Mas Gusovsky disse que a mudança deveria ser “suave”.
“Qualquer abordagem que não seja cuidadosa provocará um recuo”.
Diferenças governamentais
Entre checkups com animais domésticos, Lekunova, em Mariupol, disse, no entanto, que se fossem impostas multas ela consideraria mudar para a Rússia.
As novas leis também estão expondo divisões dentro do governo.
O Ministro da Cultura Oleksandr Tkachenko sugeriu, em fevereiro, adiar as multas e lançar um programa de aprendizagem de línguas ucranianas.

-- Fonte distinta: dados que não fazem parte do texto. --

Lemma unlink_links : links (set_freep (final base l1) (set_ptr (final base l1) (h_ptr h b) h)) base (l1 ++ l2) base.
Proof using H Hn.
  destruct block_facts as (Hb & Hb8 & Hlim & Htop & Ha1 & Ha2 & Hl1 & Hbs & Hl2). pose proof (final_le _ _ Ha1).
  assert (Hz : h_ptr h b = first l2 base) by (destruct l2 as [|[c t] k]; [exact Hl2|apply Hl2]). apply links_app. split.
  - rewrite <- Hz. eapply (links_ext _ _ base base); [by eapply links_relink|done|done].
  - apply (links_ext h _ b); [done|cbn; apply upd_eq|]. intros c t Hin. destruct (ascending_in _ _ _ _ Ha2 Hin). cbn. rewrite upd_ne by lia. done.
Qed.

Lemma shrink_links h' m : h_ptr h' = h_ptr h -> h_size h' b = m -> (forall a, ~ (b <= a < b + 8 * s) -> h_size h' a = h_size h a) ->
  links h' base (l1 ++ (b, m) :: l2) base.
Proof using H Hn.
  intros Hp Hm Hs. destruct block_facts as (Hb & Hb8 & Hlim & Htop & Ha1 & Ha2 & Hl1 & Hbs & Hl2). pose proof (o_links _ _ _ _ H) as Hl.
  apply links_app in Hl as [_ [Hf _]]. apply links_app. cbn. rewrite Hp, Hf. split_and!; [|done|done|].
  - apply (links_ext h _ base); [done|by rewrite Hp|]. intros c t Hin. destruct (ascending_in _ _ _ _ Ha1 Hin). rewrite Hp, Hs by lia. done.
  - apply (links_ext h _ b); [done|by rewrite Hp|]. intros c t Hin. destruct (ascending_in _ _ _ _ Ha2 Hin). rewrite Hp, Hs by lia. done.
Qed.

Lemma take_block_ok : exists c h' l', take_block n (final base l1) b h = (c + 8, h') /\ heap_ok base h' l' (<[c := n]> A) /\
  A !! c = None /\ units l' + n = units (l1 ++ (b, s) :: l2) /\ brk h' = brk h /\ (length l' <= length (l1 ++ (b, s) :: l2))%nat.
Proof using H Hn.
  destruct block_facts as (Hb & Hb8 & Hlim & Htop & Ha1 & Ha2 & Hl1 & Hbs & Hl2). unfold take_block. rewrite Hbs.
  assert (Hnone : forall c, b <= c < b + 8 * s -> A !! c = None).
  { intros c Hc. destruct (A !! c) as [t|] eqn:E; [|done]. destruct (o_alloc _ _ _ _ H _ _ E) as (_ & _ & _ & ? & _).
    destruct (o_apart _ _ _ _ H _ _ c E); [lia|]. apply covers_app. right. apply covers_cons. by left. }
  pose proof (fun x => block_unique base l1 b s l2 x (o_asc _ _ _ _ H)) as Huniq.
  destruct (decide (s = n)) as [Hsn|Hsn].
  - eexists b, _, (l1 ++ l2). split; [done|]. split; [|split_and!; [apply Hnone; lia|rewrite !units_app; cbn; lia|done|rewrite !length_app; cbn; lia]].
    apply (hand_out _ (l1 ++ l2)); cbn; try done; try lia.
    + apply unlink_links.
    + apply ascending_app. split; [done|]. eapply ascending_weaken; [|exact Ha2]. lia.
    + by exists l2.
    + intros x. specialize (Huniq x). rewrite !covers_app, covers_cons in *. rewrite <- Hsn. tauto.
  - cbn. rewrite upd_eq, uint32_id by (destruct (o_brk _ _ _ _ H); destruct (o_base _ _ _ _ H); lia).
    eexists (b + 8 * (s - n)), _, (l1 ++ (b, s - n) :: l2).
    split; [done|]. split; [|split_and!; [apply Hnone; lia|rewrite !units_app; cbn; lia|done|rewrite !length_app; cbn; lia]].
    apply (hand_out _ (l1 ++ (b, s - n) :: l2)); cbn; try done; try lia.
    + replace (b + 8 * (s - n)) with (b + (s - n) * 8) by lia. by rewrite Z.mod_add.
    + apply shrink_links; cbn; [done|rewrite upd_ne, upd_eq by lia; apply uint32_id; destruct (o_brk _ _ _ _ H); destruct (o_base _ _ _ _ H); lia|].
      intros a Ha. rewrite !upd_ne by lia. done.
    + apply ascending_app. cbn. split_and!; [done|done|done|lia|]. eapply ascending_weaken; [|exact Ha2]. lia.
    + rewrite upd_eq. apply uint32_id. destruct (o_brk _ _ _ _ H); destruct (o_base _ _ _ _ H); lia.
    + by exists ((b, s - n) :: l2).
    + intros x. specialize (Huniq x). rewrite !covers_app, !covers_cons in *. 
      assert (b <= x < b + 8 * (s - n) <-> b <= x < b + 8 * s /\ ~ (b + 8 * (s - n) <= x < b + 8 * (s - n) + 8 * n)) as -> by lia.
      assert (b + 8 * (s - n) <= x < b + 8 * (s - n) + 8 * n -> b <= x < b + 8 * s) by lia. tauto.
    + intros a Ha. rewrite !upd_ne by lia. done.
Qed.
End Take.

(** ** The search *)

Section Search.
Context (base : Z) (grow : Z -> Z -> bool) (grow_ok : forall b n, grow b n = true -> b + n <= 2 ^ 31).

(** Blocks that are too small are passed. *)
Lemma scan_skip h n c a z fuel : links h a c z -> (forall b s, (b, s) ∈ c -> s < n /\ b <> freep h) ->
  malloc_loop grow (length c + fuel) n a (h_ptr h a) h = malloc_loop grow fuel n (final a c) z h.
Proof.
  revert a. induction c as [|[b s] c IH]; intros a Hl Hc; cbn [length Nat.add final]; cbn in Hl; [by rewrite Hl|]. destruct Hl as (-> & Hs & Hl).
  destruct (Hc b s ltac:(by left)) as [Hlt Hne]. cbn [malloc_loop]. rewrite decide_False by lia. rewrite decide_False by done.
  apply IH; [done|]. intros b' s' Hin. apply Hc. by right.
Qed.

Lemma first_fit n (c : list (Z * Z)) : (forall b s, (b, s) ∈ c -> s < n) \/ exists c1 b s c2, c = c1 ++ (b, s) :: c2 /\ n <= s /\ forall b s, (b, s) ∈ c1 -> s < n.
Proof.
  induction c as [|[b s] c IH]; [left; by intros ?? ?%elem_of_nil|]. destruct (decide (n <= s)) as [Hle|Hgt].
  - right. exists [], b, s, c. split_and!; [done|done|by intros ?? ?%elem_of_nil].
  - destruct IH as [IH|(c1 & b' & s' & c2 & -> & Hs & Hc1)].
    + left. intros b' s' [[= -> ->]|Hin]%elem_of_cons; [lia|by eapply IH].
    + right. exists ((b, s) :: c1), b', s', c2. split_and!; [done|done|]. intros b0 s0 [[= -> ->]|Hin]%elem_of_cons; [lia|by eapply Hc1].
Qed.

(** The list read as a ring from [freep] on: [c], then [freep] itself. *)
Definition ring (h : heap) (l c : list (Z * Z)) (sf : Z) : Prop :=
  links h (freep h) (c ++ [(freep h, sf)]) (h_ptr h (freep h)) /\ (forall b s, (b, s) ∈ c -> b <> freep h) /\ length c = length l /\
  (forall b s, (b, s) ∈ c ++ [(freep h, sf)] <-> (b, s) ∈ l \/ b = base /\ s = 0).

Lemma ascending_nodup e l : ascending e l -> NoDup (fst <$> l).
Proof.
  revert e. induction l as [|[b s] l IH]; intros e Ha; cbn; [constructor|]. cbn in Ha. destruct Ha as (_ & _ & ? & Ha). constructor; [|by eapply IH].
  intros ([b' s'] & Hb & Hin)%list_elem_of_fmap. destruct (ascending_in _ _ _ _ Ha Hin). cbn in Hb. lia.
Qed.

Lemma ring_ok h l A : heap_ok base h l A -> exists c sf, ring h l c sf.
Proof.
  intros H. destruct (o_freep _ _ _ _ H) as (k1 & k2 & Hl & Hf). destruct (o_base _ _ _ _ H) as (_ & _ & Hbz).
  pose proof (o_links _ _ _ _ H) as Hlk. rewrite Hl in Hlk. apply links_app in Hlk as [Hl1 Hl2]. rewrite <- Hf in Hl2.
  assert (Hz : h_ptr h (freep h) = first k2 base) by (destruct k2 as [|[b s] k]; [exact Hl2|apply Hl2]).
  assert (Hring : links h (freep h) (k2 ++ (base, 0) :: k1) (h_ptr h (freep h))).
  { apply links_app. split; [exact Hl2|]. cbn. split_and!; [|done|by rewrite Hz].
    clear - Hl2. revert Hl2. generalize (freep h). induction k2 as [|[b s] k IH]; intros a; cbn; [done|]. intros (_ & _ & ?). by apply IH. }
  assert (Hperm : k2 ++ (base, 0) :: k1 ≡ₚ (base, 0) :: l) by (rewrite Hl; solve_Permutation).
  assert (Hnd : NoDup (fst <$> (base, 0) :: l)).
  { pose proof (o_asc _ _ _ _ H) as Ha. constructor; [|by eapply ascending_nodup]. intros ([b s] & Hb & Hin)%list_elem_of_fmap.
    destruct (ascending_in _ _ _ _ Ha Hin). cbn in Hb. lia. }
  assert (Hfin : final base (k2 ++ (base, 0) :: k1) = freep h) by (rewrite final_app; done).
  rewrite <- Hperm in Hnd. destruct (rev_case (k2 ++ (base, 0) :: k1)) as [Hn|(c & [p sf] & Hc)]; [by destruct k2|].
  rewrite Hc in *. rewrite final_app in Hfin. cbn in Hfin. subst p. exists c, sf. split_and!; [done| | |].
  - intros b s Hin ->. rewrite fmap_app in Hnd. apply NoDup_app in Hnd as (_ & Hd & _). apply (Hd (freep h)); [|by left].
    by apply (list_elem_of_fmap_2 fst _ (freep h, s)).
  - apply Permutation_length in Hperm. rewrite length_app in Hperm. cbn in Hperm. lia.
  - intros b s. rewrite Hperm, elem_of_cons. split; intros [Hx|Hx]; [by injection Hx as -> ->; right|by left|by right|]. destruct Hx as [-> ->]. by left.
Qed.

Definition node (l : list (Z * Z)) (a : Z) : Prop := exists k1 k2, l = k1 ++ k2 /\ a = final base k1.

Lemma in_node l b s : (b, s) ∈ l -> node l b.
Proof. intros (k1 & k2 & ->)%list_elem_of_split. exists (k1 ++ [(b, s)]), k2. split; [by rewrite <- app_assoc|by rewrite final_app]. Qed.

(** The block after a node of the list. *)
Lemma node_next h l A prev b : heap_ok base h l A -> node l prev -> h_ptr h prev = b -> b <> base ->
  exists l1 l2, l = l1 ++ (b, h_size h b) :: l2 /\ prev = final base l1.
Proof.
  intros H (k1 & k2 & -> & ->) Hp Hb. pose proof (o_links _ _ _ _ H) as Hl. apply links_app in Hl as [_ Hl].
  destruct k2 as [|[b' s'] k2]; cbn in Hl; [congruence|]. destruct Hl as (Hp' & Hs & _). exists k1, k2. split; [|done]. congruence.
Qed.

(** What [malloc] has done when it hands out a block of [n] units at [c]. *)
Definition handed (h : heap) (l : list (Z * Z)) (A : gmap Z Z) (n : Z) (r : Z * heap) : Prop :=
  exists c l', fst r = c + 8 /\ heap_ok base (snd r) l' (<[c := n]> A) /\ A !! c = None /\ units l' + n = units l /\ brk (snd r) = brk h /\ (length l' <= length l)%nat.

Lemma loop_fits h l A n fuel : heap_ok base h l A -> 1 <= n -> (exists b s, (b, s) ∈ l /\ n <= s) -> (length l < fuel)%nat ->
  exists r, malloc_loop grow fuel n (freep h) (h_ptr h (freep h)) h = Ret r /\ handed h l A n r.
Proof.
  intros H Hn (b0 & s0 & Hin0 & Hfit0) Hfuel. destruct (ring_ok h l A H) as (c & sf & Hlk & Hne & Hlen & Hmem).
  destruct (first_fit n (c ++ [(freep h, sf)])) as [Hall|(c1 & b & s & c2 & Hc & Hs & Hsmall)].
  { specialize (Hall b0 s0). rewrite Hmem in Hall. specialize (Hall ltac:(by left)). lia. }
  assert (Hc1 : forall b' s', (b', s') ∈ c1 -> (b', s') ∈ c).
  { intros b' s' Hin. symmetry in Hc. apply app_eq_app in Hc as (k & [[-> Hk]|[-> Hk]]).
    - destruct k as [|x k]; [by rewrite app_nil_r in Hin|]. exfalso. apply (f_equal length) in Hk. rewrite length_app in Hk. cbn in Hk. lia.
    - apply elem_of_app. by left. }
  assert (Hlc : (length c1 <= length l)%nat). { apply (f_equal length) in Hc. rewrite !length_app in Hc. cbn in Hc. lia. }
  assert (Hb : b <> base /\ h_size h b = s).
  { assert (Hin : (b, s) ∈ c ++ [(freep h, sf)]) by (rewrite Hc; apply elem_of_app; right; by left). apply Hmem in Hin as [Hin|[_ ->]]; [|lia].
    destruct (ascending_in _ _ _ _ (o_asc _ _ _ _ H) Hin). rewrite Hc in Hlk. apply links_app in Hlk as [_ (_ & ? & _)]. split; [lia|done]. }
  rewrite Hc in Hlk. apply links_app in Hlk as [Hl1 Hl2]. cbn in Hl1, Hl2.
  replace fuel with (length c1 + S (fuel - length c1 - 1))%nat by lia. rewrite (scan_skip h n c1 _ b) by naive_solver.
  cbn [malloc_loop]. rewrite decide_True by lia.
  destruct (node_next h l A (final (freep h) c1) b H) as (l1 & l2 & Hl & Hprev); [|apply Hl2|apply Hb|].
  - destruct (final_in (freep h) c1) as [[-> _]|(t & Ht)]; [apply (o_freep _ _ _ _ H)|]. apply Hc1 in Ht.
    assert (Ht' : (final (freep h) c1, t) ∈ c ++ [(freep h, sf)]) by (apply elem_of_app; by left).
    apply Hmem in Ht' as [Ht'|[Hx _]]; [by eapply in_node|rewrite Hx; by exists [], l].
  - destruct Hb as [_ Hb]. rewrite Hb in Hl. rewrite Hprev, Hl in *. destruct (take_block_ok base h l1 l2 b s n A H ltac:(lia)) as (c0 & h' & l' & -> & Hpost).
    eexists. split; [done|]. by exists c0, l'.
Qed.

Definition too_small (l : list (Z * Z)) (n : Z) : Prop := forall b s, (b, s) ∈ l -> s < n.

Lemma loop_grows h l A n fuel : heap_ok base h l A -> 1 <= n < 2 ^ 28 -> too_small l n -> (3 * length l + 4 <= fuel)%nat ->
  if grow (brk h) (8 * core_units n) then
    exists r h1 l1, malloc_loop grow fuel n (freep h) (h_ptr h (freep h)) h = Ret r /\ handed h1 l1 A n r /\
      brk h1 = brk h + 8 * core_units n /\ units l1 = units l + core_units n /\ (length l1 <= S (length l))%nat
  else malloc_loop grow fuel n (freep h) (h_ptr h (freep h)) h = Ret (0, h).
Proof using grow_ok.
  intros H Hn Hsmall Hfuel. destruct (ring_ok h l A H) as (c & sf & Hlk & Hne & Hlen & Hmem).
  assert (Hsm : forall b s, (b, s) ∈ c ++ [(freep h, sf)] -> s < n). { intros b s [Hin|[_ ->]]%Hmem; [by apply Hsmall in Hin|lia]. }
  apply links_app in Hlk as [Hl1 Hl2]. cbn in Hl1, Hl2.
  replace fuel with (length c + S (fuel - length c - 1))%nat by lia.
  rewrite (scan_skip h n c _ (freep h)); [|done|intros b s Hin; split; [apply (Hsm b); apply elem_of_app; by left|by eapply Hne]].
  cbn [malloc_loop]. assert (Hf : h_size h (freep h) < n). { destruct Hl2 as (_ & -> & _). apply (Hsm (freep h)). apply elem_of_app. right. by left. }
  rewrite decide_False by lia. rewrite decide_True by done.
  pose proof (morecore_ok base grow grow_ok h l A n (fuel - length c - 1) H ltac:(lia) ltac:(lia)) as Hm.
  destruct (grow _ _); [|by rewrite Hm]. destruct Hm as (h1 & l1 & -> & H1 & Hu & Hb & Hlen1 & Hfit). cbn [mbind outcome_bind].
  pose proof (freep_pos _ _ _ _ H1). rewrite decide_False by lia.
  destruct (loop_fits h1 l1 A n (fuel - length c - 1) H1) as (r & Hr & Hpost); [lia|done|lia|]. by exists r, h1, l1.
Qed.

Mas o Comissário da Ucrânia para a Proteção da Língua do Estado, Taras Kremin, contrariou que “o setor de serviços já tinha um ano e meio para se preparar” antes da entrada em vigor das leis.
Mas ele também observou que ainda não houve reclamações repetidas e que as questões relatadas até agora haviam sido resolvidas sem conflitos.
Para Oleksiy Danilov, secretário do Conselho Nacional de Segurança e Defesa, a solução está dando prioridade a outra linguagem.
“A proficiência de nossos jovens em inglês é uma garantia da independência de nosso país”, disse ele em uma recente conferência.